LISTED ENTRIES:

(** X9: with a buffer, [log_output_window] hands the whole text of the
    buffer to the writer and leaves the state exactly as it found it: the
    copy it obtained is released again. *)
Theorem log_output_window_reads (s : client) (b : text_buffer) :
  message_buffer s = Some b ->
  log_output_window malloc s = (Some (buf_text b), s).
Proof.
  intros Hb.
  unfold log_output_window, bind, gets, ret, free, modify,
    gtk_text_buffer_get_bounds, gtk_text_buffer_get_text, mystrdup.
  rewrite Hb. simpl. rewrite Hb. simpl.
  destruct (malloc_fresh (heap s)) as [Hp Hfree].
  rewrite Nat.sub_0_r, take_ge by done.
  rewrite lookup_insert_eq.
  destruct (N.eqb_spec (malloc (heap s)) NULL); [done|].
  f_equal. unfold set_heap. simpl.
  rewrite delete_insert_id by done. by destruct s.
Qed.

(** X10: with a buffer, [set_output_window_text] replaces whatever the
    buffer held by the given text, keeps the marks alive, records no call
    and writes no global; logging afterwards writes that text. *)
Theorem set_output_window_text_log (s : client) (b : text_buffer)
  (text : cstring) :
  message_buffer s = Some b ->
  let s' := exec (set_output_window_text text) s in
  output_text s' = text
  /\ dom (output_marks s') = dom (buf_marks b)
  /\ same_globals s s'
  /\ trace s' = trace s
  /\ fst (log_output_window malloc s') = Some text.
Proof.
  intros Hb s'.
  assert (message_buffer s'
          = Some (insert_text (delete_text b 0 (length (buf_text b))) 0 text))
    as Hs'.
  { subst s'. unfold exec, set_output_window_text, gtk_text_buffer_set_text.
    by rewrite Hb. }
  assert (same_globals s s' /\ trace s' = trace s) as [Hg Ht].
  { subst s'. unfold exec, set_output_window_text, gtk_text_buffer_set_text.
    rewrite Hb. by repeat split. }
  clearbody s'. unfold output_text, output_marks. rewrite Hs'.
  rewrite set_text_buffer.
  split; [done|]. split.
  { unfold insert_text, delete_text. simpl. by rewrite !dom_fmap_L. }
  split; [done|]. split; [done|].
  rewrite (log_output_window_reads s' _ Hs'). simpl.
  apply f_equal, set_text_buffer.
Qed.

(** X11: with a buffer, setting the same text twice is the same as
    setting it once, marks included; so is clearing twice. *)
Theorem set_output_window_text_idempotent (s : client) (b : text_buffer)
  (text : cstring) :
  message_buffer s = Some b ->
  exec (set_output_window_text text) (exec (set_output_window_text text) s)
  = exec (set_output_window_text text) s
  /\ exec (clear_output_window gettext) (exec (clear_output_window gettext) s)
     = exec (clear_output_window gettext) s.
Proof.
  intros Hb.
  assert (forall t,
    exec (set_output_window_text t) (exec (set_output_window_text t) s)
    = exec (set_output_window_text t) s) as Hidem.
  { intros t.
    unfold exec, set_output_window_text, gtk_text_buffer_set_text.
    rewrite Hb. simpl. unfold set_message_buffer. simpl.
    f_equal. f_equal.
    rewrite drop_all, !app_nil_r.
    unfold insert_text, delete_text. simpl.
    rewrite drop_all, !app_nil_r. f_equal.
    - cbn [drop]. by rewrite drop_all, app_nil_r.
    - rewrite <- !map_fmap_compose. apply map_fmap_ext.
      intros k m _. simpl. apply set_text_mark_stable. }
  split; [apply Hidem|]. unfold clear_output_window. apply Hidem.
Qed.

End output_window_facts.

Lemma set_output_window_text_log_witness :
  let s := exec (set_output_window_text (list_ascii_of_string "Ready"))
             marked_window in
  output_text s = list_ascii_of_string "Ready"
  /\ fst (log_output_window next_block s)
     = Some (list_ascii_of_string "Ready").
Proof.
  intros s.
  destruct (set_output_window_text_log next_block next_block_fresh
              marked_window
              (TextBuffer (list_ascii_of_string "Welcome")
                 (<[1%N := TextMark 7 false]>
                    (<[2%N := TextMark 3 true]> ∅)))
              (list_ascii_of_string "Ready"))
    as (Htext & _ & _ & _ & Hlog); [reflexivity|].
  split; [exact Htext|exact Hlog].
Defined.

Lemma log_output_window_reads_witness :
  log_output_window next_block marked_window
  = (Some (list_ascii_of_string "Welcome"), marked_window).
Proof.
  apply (log_output_window_reads next_block next_block_fresh marked_window
           (TextBuffer (list_ascii_of_string "Welcome")
              (<[1%N := TextMark 7 false]>
                 (<[2%N := TextMark 3 true]> ∅)))).
  reflexivity.
Defined.

Lemma set_output_window_text_idempotent_witness :
  let set := set_output_window_text (list_ascii_of_string "Ready") in
  exec set (exec set marked_window) = exec set marked_window.
Proof.
  intros set.
  apply (set_output_window_text_idempotent (fun text => text) marked_window
           (TextBuffer (list_ascii_of_string "Welcome")
              (<[1%N := TextMark 7 false]>
                 (<[2%N := TextMark 3 true]> ∅)))
           (list_ascii_of_string "Ready")).
  reflexivity.
Defined.

(** ** Several appends *)




(** * Further properties of the declarative files *)

(** ** Specenum blocks *)

(** X13: in every block of the two definition files no identifier and no
    name is given twice. *)
Theorem specenum_values_distinct :
  Forall (fun e => NoDup (Specenum.identifiers e) /\ NoDup (value_names e))
         Specenum.all_enums.
Proof.
  unfold Specenum.all_enums, Specenum.fc_types_def, Specenum.terrain_def.
  simpl. repeat (constructor; [split; compute_done|]). constructor.
Qed.

(** ** Build glue *)

Section automake_more_facts.

Import Automake.

(** X14: under every configuration the tex AI makefile defines nothing
    for the library that is not built, and the include paths are the same
    nine directories. *)
Theorem tex_ai_other_target_undefined (cfg : configuration) :
  let defs := definitions cfg tex_Makefile_am in
  let other :=
    if cfg "AI_MOD_STATIC_TEX" then "fc_ai_tex.la" else "libtexai.la" in
  words_of (target_variable other "SOURCES") defs = None
  /\ words_of (target_variable other "LDFLAGS") defs = None
  /\ words_of "AM_CPPFLAGS" defs
     = Some (List.map (fun dir => String.append "-I$(top_srcdir)" dir)
               ["/utility"; "/common"; "/common/aicore";
                "/common/networking"; "/server/"; "/server/advisors";
                "/ai/default"; "/dependencies/tinycthread";
                "/gen_headers/enums"]).
Proof.
  intros defs other. subst defs other.
  unfold definitions, tex_Makefile_am. simpl.
  destruct (cfg "AI_MOD_STATIC_TEX"); repeat split; vm_compute; reflexivity.
Qed.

WORK ITEM: Repeat the records above with every character intact.

SOLUTION TO THIS EXERCISE:
(** X9: with a buffer, [log_output_window] hands the whole text of the
    buffer to the writer and leaves the state exactly as it found it: the
    copy it obtained is released again. *)
Theorem log_output_window_reads (s : client) (b : text_buffer) :
  message_buffer s = Some b ->
  log_output_window malloc s = (Some (buf_text b), s).
Proof.
  intros Hb.
  unfold log_output_window, bind, gets, ret, free, modify,
    gtk_text_buffer_get_bounds, gtk_text_buffer_get_text, mystrdup.
  rewrite Hb. simpl. rewrite Hb. simpl.
  destruct (malloc_fresh (heap s)) as [Hp Hfree].
  rewrite Nat.sub_0_r, take_ge by done.
  rewrite lookup_insert_eq.
  destruct (N.eqb_spec (malloc (heap s)) NULL); [done|].
  f_equal. unfold set_heap. simpl.
  rewrite delete_insert_id by done. by destruct s.
Qed.

(** X10: with a buffer, [set_output_window_text] replaces whatever the
    buffer held by the given text, keeps the marks alive, records no call
    and writes no global; logging afterwards writes that text. *)
Theorem set_output_window_text_log (s : client) (b : text_buffer)
  (text : cstring) :
  message_buffer s = Some b ->
  let s' := exec (set_output_window_text text) s in
  output_text s' = text
  /\ dom (output_marks s') = dom (buf_marks b)
  /\ same_globals s s'
  /\ trace s' = trace s
  /\ fst (log_output_window malloc s') = Some text.
Proof.
  intros Hb s'.
  assert (message_buffer s'
          = Some (insert_text (delete_text b 0 (length (buf_text b))) 0 text))
    as Hs'.
  { subst s'. unfold exec, set_output_window_text, gtk_text_buffer_set_text.
    by rewrite Hb. }
  assert (same_globals s s' /\ trace s' = trace s) as [Hg Ht].
  { subst s'. unfold exec, set_output_window_text, gtk_text_buffer_set_text.
    rewrite Hb. by repeat split. }
  clearbody s'. unfold output_text, output_marks. rewrite Hs'.
  rewrite set_text_buffer.
  split; [done|]. split.
  { unfold insert_text, delete_text. simpl. by rewrite !dom_fmap_L. }
  split; [done|]. split; [done|].
  rewrite (log_output_window_reads s' _ Hs'). simpl.
  apply f_equal, set_text_buffer.
Qed.

(** X11: with a buffer, setting the same text twice is the same as
    setting it once, marks included; so is clearing twice. *)
Theorem set_output_window_text_idempotent (s : client) (b : text_buffer)
  (text : cstring) :
  message_buffer s = Some b ->
  exec (set_output_window_text text) (exec (set_output_window_text text) s)
  = exec (set_output_window_text text) s
  /\ exec (clear_output_window gettext) (exec (clear_output_window gettext) s)
     = exec (clear_output_window gettext) s.
Proof.
  intros Hb.
  assert (forall t,
    exec (set_output_window_text t) (exec (set_output_window_text t) s)
    = exec (set_output_window_text t) s) as Hidem.
  { intros t.
    unfold exec, set_output_window_text, gtk_text_buffer_set_text.
    rewrite Hb. simpl. unfold set_message_buffer. simpl.
    f_equal. f_equal.
    rewrite drop_all, !app_nil_r.
    unfold insert_text, delete_text. simpl.
    rewrite drop_all, !app_nil_r. f_equal.
    - cbn [drop]. by rewrite drop_all, app_nil_r.
    - rewrite <- !map_fmap_compose. apply map_fmap_ext.
      intros k m _. simpl. apply set_text_mark_stable. }
  split; [apply Hidem|]. unfold clear_output_window. apply Hidem.
Qed.

End output_window_facts.

Lemma set_output_window_text_log_witness :
  let s := exec (set_output_window_text (list_ascii_of_string "Ready"))
             marked_window in
  output_text s = list_ascii_of_string "Ready"
  /\ fst (log_output_window next_block s)
     = Some (list_ascii_of_string "Ready").
Proof.
  intros s.
  destruct (set_output_window_text_log next_block next_block_fresh
              marked_window
              (TextBuffer (list_ascii_of_string "Welcome")
                 (<[1%N := TextMark 7 false]>
                    (<[2%N := TextMark 3 true]> ∅)))
              (list_ascii_of_string "Ready"))
    as (Htext & _ & _ & _ & Hlog); [reflexivity|].
  split; [exact Htext|exact Hlog].
Defined.

Lemma log_output_window_reads_witness :
  log_output_window next_block marked_window
  = (Some (list_ascii_of_string "Welcome"), marked_window).
Proof.
  apply (log_output_window_reads next_block next_block_fresh marked_window
           (TextBuffer (list_ascii_of_string "Welcome")
              (<[1%N := TextMark 7 false]>
                 (<[2%N := TextMark 3 true]> ∅)))).
  reflexivity.
Defined.

Lemma set_output_window_text_idempotent_witness :
  let set := set_output_window_text (list_ascii_of_string "Ready") in
  exec set (exec set marked_window) = exec set marked_window.
Proof.
  intros set.
  apply (set_output_window_text_idempotent (fun text => text) marked_window
           (TextBuffer (list_ascii_of_string "Welcome")
              (<[1%N := TextMark 7 false]>
                 (<[2%N := TextMark 3 true]> ∅)))
           (list_ascii_of_string "Ready")).
  reflexivity.
Defined.

(** ** Several appends *)




(** * Further properties of the declarative files *)

(** ** Specenum blocks *)

(** X13: in every block of the two definition files no identifier and no
    name is given twice. *)
Theorem specenum_values_distinct :
  Forall (fun e => NoDup (Specenum.identifiers e) /\ NoDup (value_names e))
         Specenum.all_enums.
Proof.
  unfold Specenum.all_enums, Specenum.fc_types_def, Specenum.terrain_def.
  simpl. repeat (constructor; [split; compute_done|]). constructor.
Qed.

(** ** Build glue *)

Section automake_more_facts.

Import Automake.

(** X14: under every configuration the tex AI makefile defines nothing
    for the library that is not built, and the include paths are the same
    nine directories. *)
Theorem tex_ai_other_target_undefined (cfg : configuration) :
  let defs := definitions cfg tex_Makefile_am in
  let other :=
    if cfg "AI_MOD_STATIC_TEX" then "fc_ai_tex.la" else "libtexai.la" in
  words_of (target_variable other "SOURCES") defs = None
  /\ words_of (target_variable other "LDFLAGS") defs = None
  /\ words_of "AM_CPPFLAGS" defs
     = Some (List.map (fun dir => String.append "-I$(top_srcdir)" dir)
               ["/utility"; "/common"; "/common/aicore";
                "/common/networking"; "/server/"; "/server/advisors";
                "/ai/default"; "/dependencies/tinycthread";
                "/gen_headers/enums"]).
Proof.
  intros defs other. subst defs other.
  unfold definitions, tex_Makefile_am. simpl.
  destruct (cfg "AI_MOD_STATIC_TEX"); repeat split; vm_compute; reflexivity.
Qed.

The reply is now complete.